I tried to use FFMpegConverter (for .Net) using:

var conv = new FFMpegConverter();
var outputStream = new MemoryStream();

var liveMedia = conv.ConvertLiveMedia("webm", outputStream, "webm", new ConvertSettings { VideoCodec = "vp8", CustomOutputArgs = "-g 1" });
liveMedia.Start();
liveMedia.Write(vs.RawByteArr, 0, vs.RawByteArr.Length); //vs.RawByteArr is the byte[] I got from the MediaRecorder
liveMedia.Stop();

byte[] buf = new byte[outputStream.Length];
outputStream.Position = 0;
outputStream.Read(buf, 0, (int)outputStream.Length);

I'm not familiar with FFMPEG so probably I'm not getting in the parameters correctly although in the answer that's what I saw but they kind of wrote it very shortly there.

Of course I encountered here plenty of problems: When using websockets, the running of the FFMpegConverter simply forced closing the websockets channel. (I'll glad if someone could explain why).
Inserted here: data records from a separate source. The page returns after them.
Definition maxExpireInDays : Z := MaxInt64 / dayNs.
Definition calcExpireAtByDays (now : Time) (expireInDays : Z) : option Time :=
  if (expireInDays <=? 0) || (maxExpireInDays <? expireInDays) then None
  else Some (timeAdd now (expireInDays * dayNs)).
Definition normalizeExpiryDayUTC (t : Time) : Time := dayStart t.

Definition toTxnResponse (q : QueryTxn) : json :=
  JObj [("txn_no", JStr (QTxnNo q)); ("out_trade_no", JStr (QOutTradeNo q)); ("title", JStr (QTitle q));
        ("remark", JStr (QRemark q)); ("transfer_scene", JStr (QScene q)); ("status", JStr (QStatus q));
        ("amount", JNum (QAmount q)); ("refundable_amount", JNum (QRefundableAmount q));
        ("debit_account_no", JStr (QDebitAccountNo q)); ("credit_account_no", JStr (QCreditAccountNo q));
        ("error_code", JStr (QErrorCode q)); ("error_msg", JStr (QErrorMsg q));
        ("created_at", JStr (formatRFC3339Nano (QCreatedAt q)))].

(** ** Interfaces *)

(** [uuid.Parse] of github.com/google/uuid: whether it accepts the text. *)
Class UUIDLib : Type := { isValidUUID : string -> bool }.

(** Where submitted transactions go ([EnqueueTxn] of the asynchronous
    processor); it reads the tables to choose a queue. *)
Class TransferDispatcher (D : Type) : Type := {
  dispatchTxn : TransferTxn -> D -> World -> D * World * bool;
  dispatch_keeps : forall t d w, w_db (dispatchTxn t d w).1.2 = w_db w
}.

Section Handlers.
Context {PF : Platform} {CP : CodeProvider} {UL : UUIDLib} {D : Type} {TD : TransferDispatcher D}.

(** ** The handler monad *)

Definition H (A : Type) : Type := D -> World -> D * World * Result Response A.

Definition retH {A} (a : A) : H A := fun s w => (s, w, Ok a).
Definition respond {A} (r : Response) : H A := fun s w => (s, w, Err r).
Definition bindH {A B} (m : H A) (f : A -> H B) : H B := fun s w =>
  match m s w with
  | (s1, w1, Ok a) => f a s1 w1
  | (s1, w1, Err r) => (s1, w1, Err r)
  end.
(** [v, err := call()]. *)
Definition liftH {A} (m : M A) : H (Result error A) := fun s w => let (w1, r) := m w in (s, w1, Ok r).
(** [v, ok := call()]: calls that report no error. *)
Definition liftO {A} (m : M (option A)) : H (option A) := fun s w =>
  let (w1, r) := m w in (s, w1, Ok (match r with Ok o => o | Err _ => None end)).
Notation "'let+' x := m 'in' f" := (bindH m (fun x => f)) (at level 10, x binder, m at level 100, f at level 200).
(* ===== verification/Router.v ===== *)
(** * Routes ([internal/api/router.go], [BusinessHandler.Register])

    The merchant routes, the table of routes, and a request served through the
    request-id and authentication middleware.  Which route a path selects is
    the router library's; decoding a JSON body is the binding library's. *)

From S2P Require Import Prelude GoBase Domain Codes Encoding Json Store Queries Reads Secrets Ledger Repo Webhook Services TxnQuery Api Auth.
From stdpp Require Import base gmap list strings.
From Stdlib Require Import ZArith Lia.

Local Open Scope string_scope.
Local Open Scope Z_scope.

Record createMerchantRequest : Type := mkCreateMerchantRequest {
  mq_name : string;
  mq_auto_create_account_on_customer_create : option bool;
  mq_auto_create_customer_on_credit : option bool
}.

(** [ShouldBindJSON] by type of request; [None] is its error. *)
Class JsonBinding : Type := {
  bindMerchant : string -> option createMerchantRequest;
  bindCredit : string -> option creditRequest;
  bindDebit : string -> option debitRequest;
  bindTransfer : string -> option transferRequest;
  bindRefund : string -> option refundRequest;
  bindWebhook : string -> option webhookConfigRequest
}.

Record ProtectedRoutesOptions : Type := mkRoutesOptions {
  o_auth : option AuthMiddlewareConfig;
  o_rotator : bool;                        (* a MerchantSecretManager, which also reads versions *)
  o_business : option BusinessHandler;
  o_creator : bool
}.

Inductive Route : Type :=
| RHealthz | RCreateMerchant
| RMe | RRotateSecret
| RCredit | RDebit | RTransfer | RRefund
| RGetTxn | RGetByOutTradeNo | RListTransactions | RAccountChangeLogs
| RBalance | RBooks | RBookChangeLogs | RGetWebhook | RPutWebhook.

(** Method and pattern of each route. *)
Definition routeTable : list (string * string * Route) :=
  [("GET", "/healthz", RHealthz); ("POST", "/api/v1/merchants", RCreateMerchant);
   ("GET", "/api/v1/merchants/me", RMe); ("POST", "/api/v1/merchants/:merchant_no/secret:rotate", RRotateSecret);
   ("POST", "/api/v1/transactions/credit", RCredit); ("POST", "/api/v1/transactions/debit", RDebit);
   ("POST", "/api/v1/transactions/transfer", RTransfer); ("POST", "/api/v1/transactions/refund", RRefund);
   ("GET", "/api/v1/transactions/:txn_no", RGetTxn);
   ("GET", "/api/v1/transactions/by-out-trade-no/:out_trade_no", RGetByOutTradeNo);
   ("GET", "/api/v1/transactions", RListTransactions);
   ("GET", "/api/v1/accounts/:account_no/change-logs", RAccountChangeLogs);
   ("GET", "/api/v1/customers/balance", RBalance); ("GET", "/api/v1/customers/books", RBooks);
   ("GET", "/api/v1/customers/books/:book_no/change-logs", RBookChangeLogs);
   ("GET", "/api/v1/webhooks/config", RGetWebhook); ("PUT", "/api/v1/webhooks/config", RPutWebhook)].

Section Routes.
Context {PF : Platform} {CP : CodeProvider} {SC : SecretCipher} {UL : UUIDLib} {JB : JsonBinding}
  {D : Type} {TD : TransferDispatcher D}.
Notation "'let+' x := m 'in' f" := (bindH m (fun x => f)) (at level 10, x binder, m at level 100, f at level 200).

(** ** Merchants *)

Section Merchants.
Context (o : ProtectedRoutesOptions) (c : Context).

Definition orElseB (b : option bool) (dflt : bool) : bool := match b with Some b => b | None => dflt end.

Definition handleCreateMerchant (body : option createMerchantRequest) : @H D Response :=
  let+ req := bound c body in
  let name := TrimSpace (mq_name req) in
  let+ _ := invalid c (isEmpty name) "name is required" in
  let autoAccount := orElseB (mq_auto_create_account_on_customer_create req) true in
  let autoCustomer := orElseB (mq_auto_create_customer_on_credit req) true in
  let+ m := liftH (CreateMerchant "" name) in
  match m with
  | Err _ => writeError c 500 "INTERNAL_ERROR" "create merchant failed"
  | Ok merchant =>
      let+ r := liftH (Repository.UpsertMerchantFeatureConfig (MerchantNo merchant) autoAccount autoCustomer) in
      match r with
      | Err _ => writeError c 500 "INTERNAL_ERROR" "save merchant feature config failed"
      | Ok _ =>
          let+ s := liftH (RotateSecret (MerchantNo merchant)) in
          match s with
          | Err _ => writeError c 500 "INTERNAL_ERROR" "rotate merchant secret failed"
          | Ok (secret, version) =>
              writeCreated c (JObj [("merchant_no", JStr (MerchantNo merchant)); ("merchant_secret", JStr secret);
                ("budget_account_no", JStr (BudgetAccountNo merchant));
                ("receivable_account_no", JStr (ReceivableAccountNo merchant));
                ("writeoff_account_no", JStr (WriteoffAccountNo merchant)); ("secret_version", JNum version);
                ("auto_create_account_on_customer_create", JBool autoAccount);
                ("auto_create_customer_on_credit", JBool autoCustomer)])
          end
      end
  end.

(** The parts of [GET /merchants/me], each there when its source is. *)
Definition meVersion (merchantNo : string) : @H D json :=
  if negb (o_rotator o) then retH (JNum 0) else
  let+ v := liftH (GetSecretVersion merchantNo) in
  match v with
  | Ok v => retH (JNum v)
  | Err _ => writeError c 500 "INTERNAL_ERROR" "load merchant secret version failed"
  end.

Definition meAccounts (merchantNo : string) : @H D (list (string * json)) :=
  match o_business o with
  | Some h =>
      if negb (h_merchants h) then retH [] else
      let+ m := knownMerchant c merchantNo in
      retH [("name", JStr (MName m)); ("budget_account_no", JStr (BudgetAccountNo m));
            ("receivable_account_no", JStr (ReceivableAccountNo m)); ("writeoff_account_no", JStr (WriteoffAccountNo m))]
  | None => retH []
  end.

Definition meFeatures (merchantNo : string) : @H D (list (string * json)) :=
  if negb (o_creator o) then retH [] else
  let+ r := liftH (Repository.GetMerchantFeatureConfig merchantNo) in
  match r with
  | Err _ => writeError c 500 "INTERNAL_ERROR" "load merchant feature config failed"
  | Ok f =>
      let cfg := default (mkMerchantFeatureConfig true true) f in
      retH [("auto_create_account_on_customer_create", JBool (AutoCreateAccountOnCustomerCreate cfg));
            ("auto_create_customer_on_credit", JBool (AutoCreateCustomerOnCredit cfg))]
  end.

Definition handleMe : @H D Response :=
  let+ merchantNo := contextMerchant c in
  let+ version := meVersion merchantNo in
  let+ accts := meAccounts merchantNo in
  let+ features := meFeatures merchantNo in
  writeSuccess c (JObj ([("merchant_no", JStr merchantNo); ("status", JStr "ACTIVE"); ("secret_version", version)]
                        ++ accts ++ features)%list).

Definition handleRotateSecret : @H D Response :=
  let+ merchantNo := contextMerchant c in
  let pathMerchantNo := TrimSpace (x_param c "merchant_no") in
  let+ _ := reject c (isEmpty pathMerchantNo || negb (String.eqb pathMerchantNo merchantNo)) 403 "INVALID_PARAM"
              "merchant_no mismatch" in
  let+ s := liftH (RotateSecret merchantNo) in
  match s with
  | Err _ => writeError c 500 "INTERNAL_ERROR" "rotate merchant secret failed"
  | Ok (secret, version) =>
      writeSuccess c (JObj [("merchant_no", JStr merchantNo); ("merchant_secret", JStr secret);
                            ("secret_version", JNum version)])
  end.
End Merchants.

(** ** Serving a request *)

Definition public (r : Route) : bool := match r with RHealthz | RCreateMerchant => true | _ => false end.

(** Whether [RegisterProtectedRoutes] registered the route. *)
Definition registered (o : ProtectedRoutesOptions) (r : Route) : bool :=
  match r with
  | RHealthz => true
  | RCreateMerchant => o_creator o && o_rotator o
  | RMe => bool_decide (is_Some (o_auth o))
  | RRotateSecret => bool_decide (is_Some (o_auth o)) && o_rotator o
  | _ => bool_decide (is_Some (o_auth o)) && bool_decide (is_Some (o_business o))
  end.

Definition bodyOf {A} (q : Request) (bind_ : string -> option A) : option A :=
  match q_body q with Some b => bind_ b | None => None end.

Definition noBusiness : BusinessHandler := mkBusinessHandler false false false false false false None false.

Definition handler (o : ProtectedRoutesOptions) (c : Context) (q : Request) (r : Route) : @H D Response :=
  let h := default noBusiness (o_business o) in
  match r with
  | RHealthz => retH (mkResponse 200 "SUCCESS" "ok" (x_requestID c) None)
  | RCreateMerchant => handleCreateMerchant c (bodyOf q bindMerchant)
  | RMe => handleMe o c
  | RRotateSecret => handleRotateSecret c
  | RCredit => handleCredit h c (bodyOf q bindCredit)
  | RDebit => handleDebit h c (bodyOf q bindDebit)
  | RTransfer => handleTransfer h c (bodyOf q bindTransfer)
  | RRefund => handleRefund h c (bodyOf q bindRefund)
  | RGetTxn => handleGetByTxnNo h c
  | RGetByOutTradeNo => handleGetByOutTradeNo h c
  | RListTransactions => handleListTransactions h c
  | RAccountChangeLogs => handleListAccountChangeLogs h c
  | RBalance => handleGetCustomerBalance h c
  | RBooks => handleListCustomerBooks h c
  | RBookChangeLogs => handleListBookCreditChangeLogs h c
  | RGetWebhook => handleGetWebhookConfig h c
  | RPutWebhook => handlePutWebhookConfig h c (bodyOf q bindWebhook)
  end.

(** The middleware before the handler: the merchant of the context. *)
Definition admitted (o : ProtectedRoutesOptions) (rid : string) (q : Request) (r : Route)
    : M (Result Response (option string)) :=
  if public r then ret (Ok None) else
  match o_auth o with
  | None => ret (Ok None)
  | Some cfg =>
      let! a := authenticate cfg rid q in
      ret (match a with Ok m => Ok (Some m) | Err resp => Err resp end)
  end.

(** [None]: no such route, and the router answers. *)
Definition serve (o : ProtectedRoutesOptions) (r : Route) (q : Request) (s : D) (w : World)
    : D * World * option Response :=
  if negb (registered o r) then (s, w, None) else
  match RequestIDMiddleware q w with
  | (w1, Err _) => (s, w1, None)
  | (w1, Ok rid) =>
      match admitted o rid q r w1 with
      | (w2, Ok (Ok m)) =>
          let '(s3, w3, resp) := runH (handler o (mkContext rid m (q_param q) (q_query q)) q r) s w2 in
          (s3, w3, Some resp)
      | (w2, Ok (Err resp)) => (s, w2, Some resp)
      | (w2, Err _) => (s, w2, None)
      end
  end.
End Routes.
(* ===== verification/AdminAuth.v ===== *)
(** * Sessions of the admin console ([internal/api/admin_auth.go])

    Signed tokens, the middleware that admits a request with one, and logging
    in.  A token is a header, the claims and their HMAC under the secret of the
    server, each in base64, joined by dots. *)

From S2P Require Import Prelude GoBase Domain Codes Encoding Calendar Json JsonDecode Store Queries Reads Ledger Repo AdminRepo Services TxnQuery Api Auth.
From stdpp Require Import base gmap list strings.
From Stdlib Require Import ZArith Lia.

Local Open Scope string_scope.
Local Open Scope Z_scope.

(** ** [strings.EqualFold] *)

(** Against a text of ASCII letters. *)
Definition EqualFold (s t : string) : bool := String.eqb (foldName s) (foldName t).

(** ** Tokens *)

Definition adminTokenTypeAccess := "access".
Definition adminTokenTypeRefresh := "refresh".

Record adminTokenClaims : Type := mkClaims { Subject : string; TokenType : string; IssuedAt : Z; ExpiresAt : Z }.

Record adminTokenManager : Type := mkTokenManager { tm_secret : string; accessTTL : Duration; refreshTTL : Duration }.

Definition newAdminTokenManager (secret : string) (access refresh : Duration) : Result error adminTokenManager :=
  let fixedSecret := TrimSpace secret in
  if isEmpty fixedSecret then Err (ErrText "admin jwt secret is required")
  else Ok (mkTokenManager fixedSecret (if access <=? 0 then 30 * Minute else access)
             (if refresh <=? 0 then 7 * (24 * Hour) else refresh)).

(** [t.Unix()]. *)
Definition Unix (t : Time) : Z := wrap64 (t / 1000000000).

Definition claimsText (c : adminTokenClaims) : string :=
  marshalStruct [("sub", marshalString (Subject c)); ("typ", marshalString (TokenType c));
                 ("iat", FormatInt (IssuedAt c)); ("exp", FormatInt (ExpiresAt c))].

Definition headerText : string := marshal (JObj [("alg", JStr "HS256"); ("typ", JStr "JWT")]).

Definition storeClaim (key : string) (v : jval) (c : adminTokenClaims) : option adminTokenClaims :=
  if String.eqb key "SUB" then option_map (fun x => mkClaims x (TokenType c) (IssuedAt c) (ExpiresAt c)) (storeString v (Subject c))
  else if String.eqb key "TYP" then option_map (fun x => mkClaims (Subject c) x (IssuedAt c) (ExpiresAt c)) (storeString v (TokenType c))
  else if String.eqb key "IAT" then option_map (fun x => mkClaims (Subject c) (TokenType c) x (ExpiresAt c)) (storeInt64 v (IssuedAt c))
  else if String.eqb key "EXP" then option_map (fun x => mkClaims (Subject c) (TokenType c) (IssuedAt c) x) (storeInt64 v (ExpiresAt c))
  else Some c.

Section Tokens.
Context (m : adminTokenManager).

Definition signRaw (signed : string) : string := b64Encode (hmac_sha256 (tm_secret m) signed).

Definition sign (claims : adminTokenClaims) : string :=
  let signed := b64Encode headerText ++ "." ++ b64Encode (claimsText claims) in
  signed ++ "." ++ signRaw signed.

Record tokenPair : Type := mkTokenPair {
  accessToken : string; refreshToken : string; accessExpireAt : Time; refreshExpireAt : Time
}.

Definition IssueTokenPair (username : string) : M tokenPair :=
  let fixedUsername := TrimSpace username in
  if isEmpty fixedUsername then throw (ErrText "username is required") else
  let! now := timeNow in
  let accessAt := timeAdd now (accessTTL m) in
  let refreshAt := timeAdd now (refreshTTL m) in
  ret (mkTokenPair (sign (mkClaims fixedUsername adminTokenTypeAccess (Unix now) (Unix accessAt)))
                   (sign (mkClaims fixedUsername adminTokenTypeRefresh (Unix now) (Unix refreshAt))) accessAt refreshAt).

(** The claims of a token whose signature is right. *)
Definition verifiedClaims (token : string) : Result string adminTokenClaims :=
  match splitOn 46 (TrimSpace token) with
  | [header; payload; signature] =>
      if negb (String.eqb (signRaw (header ++ "." ++ payload)) signature) then Err "invalid token signature" else
      match b64Decode payload with
      | None => Err "invalid token payload"
      | Some raw =>
          match Unmarshal storeClaim (mkClaims "" "" 0 0) raw with
          | None => Err "invalid token claims"
          | Some claims => Ok claims
          end
      end
  | _ => Err "invalid token format"
  end.

Definition ParseAndValidate (token expectedType : string) : M (Result string adminTokenClaims) :=
  match verifiedClaims token with
  | Err e => ret (Err e)
  | Ok claims =>
      if isEmpty (TrimSpace (Subject claims)) then ret (Err "invalid token subject") else
      if negb (String.eqb (TrimSpace (TokenType claims)) (TrimSpace expectedType)) then ret (Err "invalid token type") else
      let! now := timeNow in
      if ExpiresAt claims <=? Unix now then ret (Err "token expired") else ret (Ok claims)
  end.

(** ** The middleware: the subject of the token, or the response of the abort *)

Definition adminMiddleware (rid : string) (q : Request) : M (Result Response string) :=
  let authz := TrimSpace (q_header q "Authorization") in
  if isEmpty authz then abortWithCode rid 401 "ADMIN_AUTH_REQUIRED" "missing authorization header" else
  match cutAt 32 authz with
  | Some (scheme, token) =>
      if negb (EqualFold (TrimSpace scheme) "Bearer")
      then abortWithCode rid 401 "ADMIN_AUTH_REQUIRED" "invalid authorization header" else
      let! r := ParseAndValidate (TrimSpace token) adminTokenTypeAccess in
      match r with
      | Ok claims => ret (Ok (Subject claims))
      | Err msg => abortWithCode rid 401 "ADMIN_AUTH_INVALID" msg
      end
  | None => abortWithCode rid 401 "ADMIN_AUTH_REQUIRED" "invalid authorization header"
  end.
End Tokens.

(** The name the middleware left in the context. *)
Definition adminUsernameFromContext (user : option string) : option string :=
  match user with
  | Some s => let t := TrimSpace s in if isEmpty t then None else Some t
  | None => None
  end.

(** ** The controller *)

(** [golang.org/x/crypto/bcrypt]: a hash is printable and matches the password
    it was made of. *)
Class Bcrypt : Type := {
  GenerateFromPassword : string -> M string;
  CompareHashAndPassword : string -> string -> bool;
  generate_keeps : forall p, keeps (GenerateFromPassword p);
  generated_matches : forall p w w' h, GenerateFromPassword p w = (w', Ok h) ->
    CompareHashAndPassword h p = true /\ h <> "" /\ sforall graphic h = true
}.

Record adminLoginRequest : Type := mkAdminLoginRequest { lq_username : string; lq_password : string }.
Record adminRefreshRequest : Type := mkAdminRefreshRequest { fq_refresh_token : string }.

Section Controller.
Context {BC : Bcrypt} {D : Type}.
Notation "'let+' x := m 'in' f" := (bindH m (fun x => f)) (at level 10, x binder, m at level 100, f at level 200).

Definition BootstrapDefaultUser (username password : string) : M unit :=
  let fixedUsername := TrimSpace username in
  let fixedPassword := TrimSpace password in
  if isEmpty fixedUsername || isEmpty fixedPassword then throw (ErrText "admin bootstrap credentials are required") else
  let! r := attempt (GenerateFromPassword fixedPassword) in
  match r with
  | Err e => throw (ErrWrap "hash admin password" e)
  | Ok hash => AdminRepository.EnsureAdminUser fixedUsername hash
  end.

Section Requests.
Context (m : adminTokenManager) (c : Context).

(** The answer of [handleLogin] and [handleRefresh]: a new pair of tokens. *)
Definition issueTokens (username : string) : @H D Response :=
  let+ r := liftH (IssueTokenPair m username) in
  match r with
  | Err _ => writeError c 500 "INTERNAL_ERROR" "issue token failed"
  | Ok p => writeSuccess c (JObj
      [("access_token", JStr (accessToken p)); ("refresh_token", JStr (refreshToken p)); ("token_type", JStr "Bearer");
       ("access_token_expires_at", JStr (formatRFC3339 (accessExpireAt p)));
       ("refresh_token_expires_at", JStr (formatRFC3339 (refreshExpireAt p)));
       ("user", JObj [("username", JStr username)])])
  end.

(** The user, if there is one and it is active. *)
Definition activeUser (username refused : string) : @H D AdminUser :=
  let+ r := liftH (AdminRepository.GetAdminUserByUsername username) in
  match r with
  | Err _ => writeError c 500 "INTERNAL_ERROR" "load admin user failed"
  | Ok (Some user) =>
      if EqualFold (TrimSpace (UStatus user)) "ACTIVE" then retH user else writeError c 401 "ADMIN_AUTH_INVALID" refused
  | Ok None => writeError c 401 "ADMIN_AUTH_INVALID" refused
  end.

Definition handleLogin (body : option adminLoginRequest) : @H D Response :=
  let+ req := bound c body in
  let username := TrimSpace (lq_username req) in
  let password := TrimSpace (lq_password req) in
  let+ _ := invalid c (isEmpty username || isEmpty password) "username and password are required" in
  let+ user := activeUser username "invalid username or password" in
  let+ _ := reject c (negb (CompareHashAndPassword (PasswordHash user) password)) 401 "ADMIN_AUTH_INVALID"
              "invalid username or password" in
  issueTokens (Username user).

Definition handleRefresh (body : option adminRefreshRequest) : @H D Response :=
  let+ req := bound c body in
  let token := TrimSpace (fq_refresh_token req) in
  let+ _ := invalid c (isEmpty token) "refresh_token is required" in
  let+ r := liftH (ParseAndValidate m token adminTokenTypeRefresh) in
  match r with
  | Ok (Ok claims) =>
      let+ user := activeUser (Subject claims) "admin user inactive" in
      issueTokens (Username user)
  | Ok (Err msg) => writeError c 401 "ADMIN_AUTH_INVALID" msg
  | Err _ => writeError c 500 "INTERNAL_ERROR" "issue token failed"
  end.

Definition handleAdminMe (user : option string) : @H D Response :=
  match adminUsernameFromContext user with
  | None => writeError c 401 "ADMIN_AUTH_INVALID" "admin context missing"
  | Some username => writeSuccess c (JObj [("username", JStr username)])
  end.

Definition handleLogout : @H D Response := writeSuccess c (JObj [("ok", JBool true)]).
End Requests.
End Controller.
I didn't give up, I wrote everything without websockets using HttpGet (for fetching the segment from the server) and HttpPost (with multipart blobs and all the after-party for posting the recorded chunks) methods and tried to use the FFMpegConverter as mentioned above.

For the first segment it worked BUT outputed a byte[] with half length of the original one (I'll be glad if someone could explain that as well), and for the other chunks it threw an exception (every time not just once) saying the pipe has been ended.

I'm getting lost.

Please help me, anybody. The main 4 questions are:

  1. How can I get played the chunks that follow the first chunk of the MediaRecorder? (Meanwhile, I just get the sourcebuffer close/end events fired and the sourceBuffer is detached from its parent MediaSource object (causing an exception like the "sourceBuffer has been removed from its parent") due to the fact that the byte[] passed to it is not good - Maybe i'm not using the webm parser I wrote in the correct way to detect important parts in the second chunk (which by the way doesn't start with a cluster - which why I wrote that it seems that the MediaRecorder is cutting the cluster in the middle))

  2. Why does the FFMpeg cause the WebSockets to be closed?

  3. Am I using the FFMpegConverter.ConvertLiveMedia with the correct parameters in order to get a new webm segment with all the information needed in it to get it as a standalone chunk, without being dependent on the former chunks (as Chris Nolet said in his answer in the SO link above)?

  4. Why does the FFMpegConverter throw "the pipe ended" exception?

Any help will be extremely highly appreciated.